WORK REQUEST
Find the word "scratch" in the data. Return every line where it appears.

LISTED ENTRIES
# # #

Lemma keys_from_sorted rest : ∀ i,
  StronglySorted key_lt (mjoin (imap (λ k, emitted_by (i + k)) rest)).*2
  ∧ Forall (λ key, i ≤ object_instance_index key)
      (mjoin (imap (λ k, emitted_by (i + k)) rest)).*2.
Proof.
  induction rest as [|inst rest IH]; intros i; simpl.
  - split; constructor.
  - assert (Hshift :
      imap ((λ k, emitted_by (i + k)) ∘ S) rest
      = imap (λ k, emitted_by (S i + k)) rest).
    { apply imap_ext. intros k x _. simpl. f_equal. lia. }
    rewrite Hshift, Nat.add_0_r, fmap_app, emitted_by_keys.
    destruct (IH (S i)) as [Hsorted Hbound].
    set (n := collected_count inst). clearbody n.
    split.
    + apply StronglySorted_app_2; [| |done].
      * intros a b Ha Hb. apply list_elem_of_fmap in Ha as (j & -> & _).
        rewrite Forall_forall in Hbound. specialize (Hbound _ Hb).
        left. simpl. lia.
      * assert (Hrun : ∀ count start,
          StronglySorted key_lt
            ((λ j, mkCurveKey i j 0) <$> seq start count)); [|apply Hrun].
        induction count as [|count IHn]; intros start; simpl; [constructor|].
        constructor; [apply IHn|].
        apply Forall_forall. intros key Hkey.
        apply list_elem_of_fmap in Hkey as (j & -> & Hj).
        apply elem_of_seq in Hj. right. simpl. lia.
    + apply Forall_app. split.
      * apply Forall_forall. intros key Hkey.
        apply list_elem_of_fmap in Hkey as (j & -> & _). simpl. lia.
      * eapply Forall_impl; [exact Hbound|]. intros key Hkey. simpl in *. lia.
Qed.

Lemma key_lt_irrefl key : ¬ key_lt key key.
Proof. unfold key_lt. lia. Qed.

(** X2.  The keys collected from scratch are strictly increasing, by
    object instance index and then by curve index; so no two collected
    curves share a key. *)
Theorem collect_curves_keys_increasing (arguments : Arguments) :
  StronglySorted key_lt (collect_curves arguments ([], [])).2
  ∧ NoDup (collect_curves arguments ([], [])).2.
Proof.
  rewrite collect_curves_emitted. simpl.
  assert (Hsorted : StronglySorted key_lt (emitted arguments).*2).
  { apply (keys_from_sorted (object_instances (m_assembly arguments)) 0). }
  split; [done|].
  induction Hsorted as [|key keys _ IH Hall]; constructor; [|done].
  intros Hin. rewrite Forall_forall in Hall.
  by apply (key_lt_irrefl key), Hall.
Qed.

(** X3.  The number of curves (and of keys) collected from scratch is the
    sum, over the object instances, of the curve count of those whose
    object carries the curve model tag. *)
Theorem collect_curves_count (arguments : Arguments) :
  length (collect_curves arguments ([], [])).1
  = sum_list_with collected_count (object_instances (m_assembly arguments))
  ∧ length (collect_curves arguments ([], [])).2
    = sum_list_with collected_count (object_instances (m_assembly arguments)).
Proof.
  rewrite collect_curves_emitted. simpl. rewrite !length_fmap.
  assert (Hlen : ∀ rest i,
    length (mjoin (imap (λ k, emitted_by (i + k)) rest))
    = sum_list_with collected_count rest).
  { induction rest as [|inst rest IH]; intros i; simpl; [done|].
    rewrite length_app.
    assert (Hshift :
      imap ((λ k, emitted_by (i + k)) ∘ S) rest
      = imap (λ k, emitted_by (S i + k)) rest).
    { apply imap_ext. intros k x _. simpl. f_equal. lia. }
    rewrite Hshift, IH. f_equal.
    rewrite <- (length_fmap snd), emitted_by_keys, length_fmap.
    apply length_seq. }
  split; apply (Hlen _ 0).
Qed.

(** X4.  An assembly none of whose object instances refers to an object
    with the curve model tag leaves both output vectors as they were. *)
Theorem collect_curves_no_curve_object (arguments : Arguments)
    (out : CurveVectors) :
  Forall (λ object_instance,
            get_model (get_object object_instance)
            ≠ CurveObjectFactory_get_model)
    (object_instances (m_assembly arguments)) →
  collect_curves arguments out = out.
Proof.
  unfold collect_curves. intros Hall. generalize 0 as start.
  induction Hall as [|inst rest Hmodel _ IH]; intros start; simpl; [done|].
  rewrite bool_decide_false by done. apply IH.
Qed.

# # #

REPLY TO THE EXERCISE
(** X2.  The keys collected from scratch are strictly increasing, by
(** X3.  The number of curves (and of keys) collected from scratch is the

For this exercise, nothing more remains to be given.